──────── DATA TO USE ────────

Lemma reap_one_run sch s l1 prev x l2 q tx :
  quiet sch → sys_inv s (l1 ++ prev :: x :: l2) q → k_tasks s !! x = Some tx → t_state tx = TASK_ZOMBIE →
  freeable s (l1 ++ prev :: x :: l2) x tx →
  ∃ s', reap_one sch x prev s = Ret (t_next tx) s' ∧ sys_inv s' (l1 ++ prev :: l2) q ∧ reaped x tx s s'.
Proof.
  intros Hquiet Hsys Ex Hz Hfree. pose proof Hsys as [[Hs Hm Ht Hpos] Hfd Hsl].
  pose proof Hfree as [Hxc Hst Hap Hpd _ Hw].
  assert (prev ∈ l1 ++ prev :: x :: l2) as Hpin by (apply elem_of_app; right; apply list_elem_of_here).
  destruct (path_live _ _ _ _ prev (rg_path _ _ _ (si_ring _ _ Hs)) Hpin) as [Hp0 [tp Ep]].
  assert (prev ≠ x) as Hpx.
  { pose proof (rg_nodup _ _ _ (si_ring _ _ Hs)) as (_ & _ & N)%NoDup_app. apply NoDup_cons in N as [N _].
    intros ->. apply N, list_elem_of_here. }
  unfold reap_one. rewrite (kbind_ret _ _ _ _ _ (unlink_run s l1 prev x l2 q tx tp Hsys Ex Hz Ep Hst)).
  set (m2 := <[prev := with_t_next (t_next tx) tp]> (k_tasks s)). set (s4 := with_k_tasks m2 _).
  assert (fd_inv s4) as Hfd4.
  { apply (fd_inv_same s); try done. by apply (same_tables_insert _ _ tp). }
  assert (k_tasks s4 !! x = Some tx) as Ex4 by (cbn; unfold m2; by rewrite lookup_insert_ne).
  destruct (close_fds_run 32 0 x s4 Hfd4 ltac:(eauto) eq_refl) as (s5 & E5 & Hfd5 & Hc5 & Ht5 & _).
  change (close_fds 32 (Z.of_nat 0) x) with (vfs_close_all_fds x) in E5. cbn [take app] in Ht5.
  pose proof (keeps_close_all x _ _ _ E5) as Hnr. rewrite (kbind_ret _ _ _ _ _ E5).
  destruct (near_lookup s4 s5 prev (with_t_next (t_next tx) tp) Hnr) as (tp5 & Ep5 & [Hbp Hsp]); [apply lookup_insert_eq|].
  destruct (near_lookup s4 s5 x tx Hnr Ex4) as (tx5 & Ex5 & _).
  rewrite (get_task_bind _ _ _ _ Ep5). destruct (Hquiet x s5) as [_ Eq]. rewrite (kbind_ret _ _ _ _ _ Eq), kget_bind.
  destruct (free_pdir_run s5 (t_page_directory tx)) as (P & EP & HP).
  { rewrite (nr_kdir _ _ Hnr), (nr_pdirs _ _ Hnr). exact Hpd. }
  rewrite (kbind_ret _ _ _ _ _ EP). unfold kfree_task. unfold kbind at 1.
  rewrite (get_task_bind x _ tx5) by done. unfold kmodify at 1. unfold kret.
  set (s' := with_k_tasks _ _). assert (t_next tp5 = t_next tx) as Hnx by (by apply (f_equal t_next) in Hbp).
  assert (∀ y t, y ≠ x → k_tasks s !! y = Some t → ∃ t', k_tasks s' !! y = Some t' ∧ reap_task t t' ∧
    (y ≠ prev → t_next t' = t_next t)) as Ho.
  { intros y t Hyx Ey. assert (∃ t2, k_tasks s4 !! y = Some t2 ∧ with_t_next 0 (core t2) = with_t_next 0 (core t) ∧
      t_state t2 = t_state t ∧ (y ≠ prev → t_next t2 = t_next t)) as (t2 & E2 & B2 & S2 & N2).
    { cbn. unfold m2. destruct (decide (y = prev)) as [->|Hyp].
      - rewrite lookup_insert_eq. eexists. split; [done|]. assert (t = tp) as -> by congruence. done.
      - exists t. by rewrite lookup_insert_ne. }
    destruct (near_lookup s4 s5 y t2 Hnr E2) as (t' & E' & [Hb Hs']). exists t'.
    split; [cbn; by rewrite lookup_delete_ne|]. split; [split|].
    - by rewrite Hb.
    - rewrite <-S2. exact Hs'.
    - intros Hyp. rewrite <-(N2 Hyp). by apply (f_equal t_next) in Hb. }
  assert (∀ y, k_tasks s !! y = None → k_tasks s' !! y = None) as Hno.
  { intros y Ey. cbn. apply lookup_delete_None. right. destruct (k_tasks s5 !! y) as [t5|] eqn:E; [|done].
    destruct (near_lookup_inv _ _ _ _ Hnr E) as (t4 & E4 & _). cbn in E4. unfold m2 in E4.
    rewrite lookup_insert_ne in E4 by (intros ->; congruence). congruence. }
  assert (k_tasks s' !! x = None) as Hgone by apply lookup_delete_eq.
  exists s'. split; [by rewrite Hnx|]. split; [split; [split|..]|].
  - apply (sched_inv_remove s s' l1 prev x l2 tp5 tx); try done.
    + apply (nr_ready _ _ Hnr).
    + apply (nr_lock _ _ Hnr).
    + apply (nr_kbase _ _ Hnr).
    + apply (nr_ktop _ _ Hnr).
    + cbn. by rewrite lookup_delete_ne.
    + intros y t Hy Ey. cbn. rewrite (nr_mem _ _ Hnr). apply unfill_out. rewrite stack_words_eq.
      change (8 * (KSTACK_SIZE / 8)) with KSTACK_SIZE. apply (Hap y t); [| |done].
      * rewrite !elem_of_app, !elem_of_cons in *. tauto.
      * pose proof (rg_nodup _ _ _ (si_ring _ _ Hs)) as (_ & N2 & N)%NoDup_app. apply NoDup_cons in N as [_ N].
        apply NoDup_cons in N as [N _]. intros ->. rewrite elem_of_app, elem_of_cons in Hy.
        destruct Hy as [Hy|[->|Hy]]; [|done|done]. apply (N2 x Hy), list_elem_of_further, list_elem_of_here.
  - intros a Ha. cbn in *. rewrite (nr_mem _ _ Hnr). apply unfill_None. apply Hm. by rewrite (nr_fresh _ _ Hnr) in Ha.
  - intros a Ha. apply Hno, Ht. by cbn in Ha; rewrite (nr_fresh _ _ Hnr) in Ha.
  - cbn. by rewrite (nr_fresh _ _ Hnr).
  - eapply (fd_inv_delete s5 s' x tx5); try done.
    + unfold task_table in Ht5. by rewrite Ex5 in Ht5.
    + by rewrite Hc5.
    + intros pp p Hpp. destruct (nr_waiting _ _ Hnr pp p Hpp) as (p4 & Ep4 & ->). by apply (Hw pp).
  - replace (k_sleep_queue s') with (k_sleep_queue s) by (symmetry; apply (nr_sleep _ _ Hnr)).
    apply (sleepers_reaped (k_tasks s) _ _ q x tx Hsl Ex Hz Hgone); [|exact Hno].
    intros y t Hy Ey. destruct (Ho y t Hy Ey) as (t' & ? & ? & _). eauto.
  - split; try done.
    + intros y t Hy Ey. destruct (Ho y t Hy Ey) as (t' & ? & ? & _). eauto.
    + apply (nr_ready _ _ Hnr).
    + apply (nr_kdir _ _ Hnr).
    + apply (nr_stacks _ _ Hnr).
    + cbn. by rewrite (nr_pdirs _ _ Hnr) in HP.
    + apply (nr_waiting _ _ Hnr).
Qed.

────────
──────── DATA TO USE ────────

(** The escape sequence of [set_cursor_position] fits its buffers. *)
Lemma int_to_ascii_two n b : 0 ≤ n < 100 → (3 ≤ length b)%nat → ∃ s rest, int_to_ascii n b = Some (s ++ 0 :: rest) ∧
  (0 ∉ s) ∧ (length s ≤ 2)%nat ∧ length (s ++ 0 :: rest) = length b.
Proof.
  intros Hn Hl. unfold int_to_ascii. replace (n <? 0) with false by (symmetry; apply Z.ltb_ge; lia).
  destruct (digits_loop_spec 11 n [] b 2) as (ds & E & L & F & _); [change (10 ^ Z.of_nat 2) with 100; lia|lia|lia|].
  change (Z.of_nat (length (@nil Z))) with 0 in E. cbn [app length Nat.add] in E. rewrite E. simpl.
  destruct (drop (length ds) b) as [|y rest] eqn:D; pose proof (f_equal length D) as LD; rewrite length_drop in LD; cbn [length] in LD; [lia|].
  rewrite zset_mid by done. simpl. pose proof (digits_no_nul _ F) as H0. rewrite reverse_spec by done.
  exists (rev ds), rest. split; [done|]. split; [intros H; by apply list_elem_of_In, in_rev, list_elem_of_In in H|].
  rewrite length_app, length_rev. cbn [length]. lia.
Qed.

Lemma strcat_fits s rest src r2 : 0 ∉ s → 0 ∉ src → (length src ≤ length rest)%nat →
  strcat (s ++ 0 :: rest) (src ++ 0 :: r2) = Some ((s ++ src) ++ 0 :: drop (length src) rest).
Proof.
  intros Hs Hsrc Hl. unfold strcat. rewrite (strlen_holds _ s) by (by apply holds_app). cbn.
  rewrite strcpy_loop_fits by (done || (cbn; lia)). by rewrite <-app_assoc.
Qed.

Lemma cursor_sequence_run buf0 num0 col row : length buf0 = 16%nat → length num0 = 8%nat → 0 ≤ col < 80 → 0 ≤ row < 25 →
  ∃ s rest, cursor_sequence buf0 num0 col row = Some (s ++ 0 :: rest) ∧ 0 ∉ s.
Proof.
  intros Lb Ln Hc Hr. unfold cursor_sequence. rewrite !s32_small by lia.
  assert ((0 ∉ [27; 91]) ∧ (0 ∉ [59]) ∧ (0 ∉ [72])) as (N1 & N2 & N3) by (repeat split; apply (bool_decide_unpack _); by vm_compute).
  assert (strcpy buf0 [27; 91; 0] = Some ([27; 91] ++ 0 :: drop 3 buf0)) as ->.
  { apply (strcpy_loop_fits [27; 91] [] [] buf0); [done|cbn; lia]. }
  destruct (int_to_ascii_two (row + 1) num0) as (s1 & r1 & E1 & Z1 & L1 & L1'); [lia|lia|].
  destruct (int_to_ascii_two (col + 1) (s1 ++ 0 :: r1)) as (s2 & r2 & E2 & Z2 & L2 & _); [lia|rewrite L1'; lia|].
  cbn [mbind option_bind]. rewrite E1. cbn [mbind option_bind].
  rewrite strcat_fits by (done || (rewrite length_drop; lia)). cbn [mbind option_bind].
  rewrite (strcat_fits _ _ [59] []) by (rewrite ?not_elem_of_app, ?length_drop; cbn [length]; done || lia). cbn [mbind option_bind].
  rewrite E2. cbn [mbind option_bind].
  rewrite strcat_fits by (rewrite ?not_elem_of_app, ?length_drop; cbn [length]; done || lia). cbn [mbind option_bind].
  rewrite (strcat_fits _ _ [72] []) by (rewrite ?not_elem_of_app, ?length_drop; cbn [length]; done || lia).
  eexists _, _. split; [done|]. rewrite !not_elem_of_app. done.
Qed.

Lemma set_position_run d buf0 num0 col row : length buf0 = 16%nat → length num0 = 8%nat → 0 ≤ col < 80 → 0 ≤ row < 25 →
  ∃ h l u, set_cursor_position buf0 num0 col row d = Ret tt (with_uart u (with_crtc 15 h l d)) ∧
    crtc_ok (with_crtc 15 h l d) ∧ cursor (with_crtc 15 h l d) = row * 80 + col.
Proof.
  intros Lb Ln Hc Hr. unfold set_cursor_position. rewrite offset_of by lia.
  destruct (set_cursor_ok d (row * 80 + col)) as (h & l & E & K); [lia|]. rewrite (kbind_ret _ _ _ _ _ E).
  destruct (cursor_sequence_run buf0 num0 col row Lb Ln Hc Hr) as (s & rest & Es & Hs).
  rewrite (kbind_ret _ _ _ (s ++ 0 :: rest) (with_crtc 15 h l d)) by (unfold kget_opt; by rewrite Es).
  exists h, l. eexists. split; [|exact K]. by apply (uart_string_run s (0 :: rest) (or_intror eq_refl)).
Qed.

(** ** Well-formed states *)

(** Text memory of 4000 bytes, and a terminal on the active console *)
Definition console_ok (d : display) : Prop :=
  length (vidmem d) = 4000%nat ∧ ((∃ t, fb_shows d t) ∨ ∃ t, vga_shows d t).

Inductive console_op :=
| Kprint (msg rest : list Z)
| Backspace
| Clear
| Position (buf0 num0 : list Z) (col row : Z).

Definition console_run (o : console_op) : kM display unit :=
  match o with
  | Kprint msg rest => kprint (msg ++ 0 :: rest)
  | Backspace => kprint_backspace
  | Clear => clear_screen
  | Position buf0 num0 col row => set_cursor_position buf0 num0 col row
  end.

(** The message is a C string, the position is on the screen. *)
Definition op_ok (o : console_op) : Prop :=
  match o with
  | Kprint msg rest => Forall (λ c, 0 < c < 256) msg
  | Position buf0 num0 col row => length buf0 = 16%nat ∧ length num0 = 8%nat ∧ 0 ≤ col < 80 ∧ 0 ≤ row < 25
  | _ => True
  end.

────────
──────── DATA TO USE ────────

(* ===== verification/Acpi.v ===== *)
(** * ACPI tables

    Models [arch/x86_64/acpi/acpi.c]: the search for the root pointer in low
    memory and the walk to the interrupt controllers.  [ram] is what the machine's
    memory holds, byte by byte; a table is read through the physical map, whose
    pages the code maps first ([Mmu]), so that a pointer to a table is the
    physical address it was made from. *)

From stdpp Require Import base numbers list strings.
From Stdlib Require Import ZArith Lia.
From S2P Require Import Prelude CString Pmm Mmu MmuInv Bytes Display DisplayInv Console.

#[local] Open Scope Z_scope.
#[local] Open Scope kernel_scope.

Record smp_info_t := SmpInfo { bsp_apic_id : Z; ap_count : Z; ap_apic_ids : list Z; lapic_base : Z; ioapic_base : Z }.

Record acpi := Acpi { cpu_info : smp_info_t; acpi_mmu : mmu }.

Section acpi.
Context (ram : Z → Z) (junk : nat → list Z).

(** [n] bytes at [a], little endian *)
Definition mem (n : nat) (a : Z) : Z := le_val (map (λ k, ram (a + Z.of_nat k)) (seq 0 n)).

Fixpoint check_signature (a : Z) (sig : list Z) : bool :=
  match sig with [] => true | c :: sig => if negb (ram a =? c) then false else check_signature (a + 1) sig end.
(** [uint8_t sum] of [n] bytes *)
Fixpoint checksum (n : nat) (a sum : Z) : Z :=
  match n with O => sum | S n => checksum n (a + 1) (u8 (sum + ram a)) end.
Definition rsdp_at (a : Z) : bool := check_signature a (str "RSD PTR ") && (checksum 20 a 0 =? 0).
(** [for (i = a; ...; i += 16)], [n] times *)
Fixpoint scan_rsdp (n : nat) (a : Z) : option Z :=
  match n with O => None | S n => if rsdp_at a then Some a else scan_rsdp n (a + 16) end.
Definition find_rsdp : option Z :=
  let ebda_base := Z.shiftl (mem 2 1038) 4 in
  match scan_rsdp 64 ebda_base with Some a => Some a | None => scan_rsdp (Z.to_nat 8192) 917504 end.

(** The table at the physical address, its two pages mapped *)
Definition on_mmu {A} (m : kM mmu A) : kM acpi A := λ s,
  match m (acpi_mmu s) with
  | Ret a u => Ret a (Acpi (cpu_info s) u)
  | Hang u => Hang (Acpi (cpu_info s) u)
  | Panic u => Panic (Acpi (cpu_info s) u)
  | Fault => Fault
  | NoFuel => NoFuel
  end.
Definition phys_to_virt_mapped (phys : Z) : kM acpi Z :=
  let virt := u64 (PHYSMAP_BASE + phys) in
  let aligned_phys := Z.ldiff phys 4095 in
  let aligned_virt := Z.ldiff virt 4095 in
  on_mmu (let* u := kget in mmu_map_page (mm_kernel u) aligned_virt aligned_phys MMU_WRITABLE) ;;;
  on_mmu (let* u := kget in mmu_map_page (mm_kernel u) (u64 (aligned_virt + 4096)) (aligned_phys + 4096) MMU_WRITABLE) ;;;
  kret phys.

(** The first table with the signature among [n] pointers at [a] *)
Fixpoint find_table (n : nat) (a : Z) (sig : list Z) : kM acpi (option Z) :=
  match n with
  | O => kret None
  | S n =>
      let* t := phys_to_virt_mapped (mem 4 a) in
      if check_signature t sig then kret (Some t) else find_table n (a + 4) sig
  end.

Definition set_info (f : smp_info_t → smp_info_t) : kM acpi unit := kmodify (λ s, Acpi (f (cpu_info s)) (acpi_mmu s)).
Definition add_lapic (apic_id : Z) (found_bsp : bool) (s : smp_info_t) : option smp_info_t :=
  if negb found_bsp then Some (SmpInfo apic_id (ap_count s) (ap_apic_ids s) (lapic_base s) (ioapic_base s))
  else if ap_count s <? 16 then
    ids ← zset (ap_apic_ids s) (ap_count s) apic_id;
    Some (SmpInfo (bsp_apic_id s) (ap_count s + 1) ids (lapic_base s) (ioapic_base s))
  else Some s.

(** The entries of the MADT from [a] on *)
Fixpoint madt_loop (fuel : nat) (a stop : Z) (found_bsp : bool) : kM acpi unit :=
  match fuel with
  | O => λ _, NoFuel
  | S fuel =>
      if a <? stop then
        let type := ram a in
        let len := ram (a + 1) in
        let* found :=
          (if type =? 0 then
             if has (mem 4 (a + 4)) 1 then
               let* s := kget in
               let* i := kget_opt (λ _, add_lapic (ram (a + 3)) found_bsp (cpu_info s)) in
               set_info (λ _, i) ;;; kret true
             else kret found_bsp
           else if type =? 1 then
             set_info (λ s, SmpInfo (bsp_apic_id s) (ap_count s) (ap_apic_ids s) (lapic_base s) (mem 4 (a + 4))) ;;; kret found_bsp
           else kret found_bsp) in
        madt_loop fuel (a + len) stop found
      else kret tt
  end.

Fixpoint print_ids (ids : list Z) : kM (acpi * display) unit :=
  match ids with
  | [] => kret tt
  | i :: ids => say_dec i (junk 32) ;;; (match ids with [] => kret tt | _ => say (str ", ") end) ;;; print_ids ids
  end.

────────

§ **WHAT TO DO**: Give an exact copy of the lines above from the line with "(** The table" up to and including the line with "let type := ram a in", and leave everything else out.

§ **ANSWER TO THE PROBLEM**:
(** The table at the physical address, its two pages mapped *)
Definition on_mmu {A} (m : kM mmu A) : kM acpi A := λ s,
  match m (acpi_mmu s) with
  | Ret a u => Ret a (Acpi (cpu_info s) u)
  | Hang u => Hang (Acpi (cpu_info s) u)
  | Panic u => Panic (Acpi (cpu_info s) u)
  | Fault => Fault
  | NoFuel => NoFuel
  end.
Definition phys_to_virt_mapped (phys : Z) : kM acpi Z :=
  let virt := u64 (PHYSMAP_BASE + phys) in
  let aligned_phys := Z.ldiff phys 4095 in
  let aligned_virt := Z.ldiff virt 4095 in
  on_mmu (let* u := kget in mmu_map_page (mm_kernel u) aligned_virt aligned_phys MMU_WRITABLE) ;;;
  on_mmu (let* u := kget in mmu_map_page (mm_kernel u) (u64 (aligned_virt + 4096)) (aligned_phys + 4096) MMU_WRITABLE) ;;;
  kret phys.

(** The first table with the signature among [n] pointers at [a] *)
Fixpoint find_table (n : nat) (a : Z) (sig : list Z) : kM acpi (option Z) :=
  match n with
  | O => kret None
  | S n =>
      let* t := phys_to_virt_mapped (mem 4 a) in
      if check_signature t sig then kret (Some t) else find_table n (a + 4) sig
  end.

Definition set_info (f : smp_info_t → smp_info_t) : kM acpi unit := kmodify (λ s, Acpi (f (cpu_info s)) (acpi_mmu s)).
Definition add_lapic (apic_id : Z) (found_bsp : bool) (s : smp_info_t) : option smp_info_t :=
  if negb found_bsp then Some (SmpInfo apic_id (ap_count s) (ap_apic_ids s) (lapic_base s) (ioapic_base s))
  else if ap_count s <? 16 then
    ids ← zset (ap_apic_ids s) (ap_count s) apic_id;
    Some (SmpInfo (bsp_apic_id s) (ap_count s + 1) ids (lapic_base s) (ioapic_base s))
  else Some s.

(** The entries of the MADT from [a] on *)
Fixpoint madt_loop (fuel : nat) (a stop : Z) (found_bsp : bool) : kM acpi unit :=
  match fuel with
  | O => λ _, NoFuel
  | S fuel =>
      if a <? stop then
        let type := ram a in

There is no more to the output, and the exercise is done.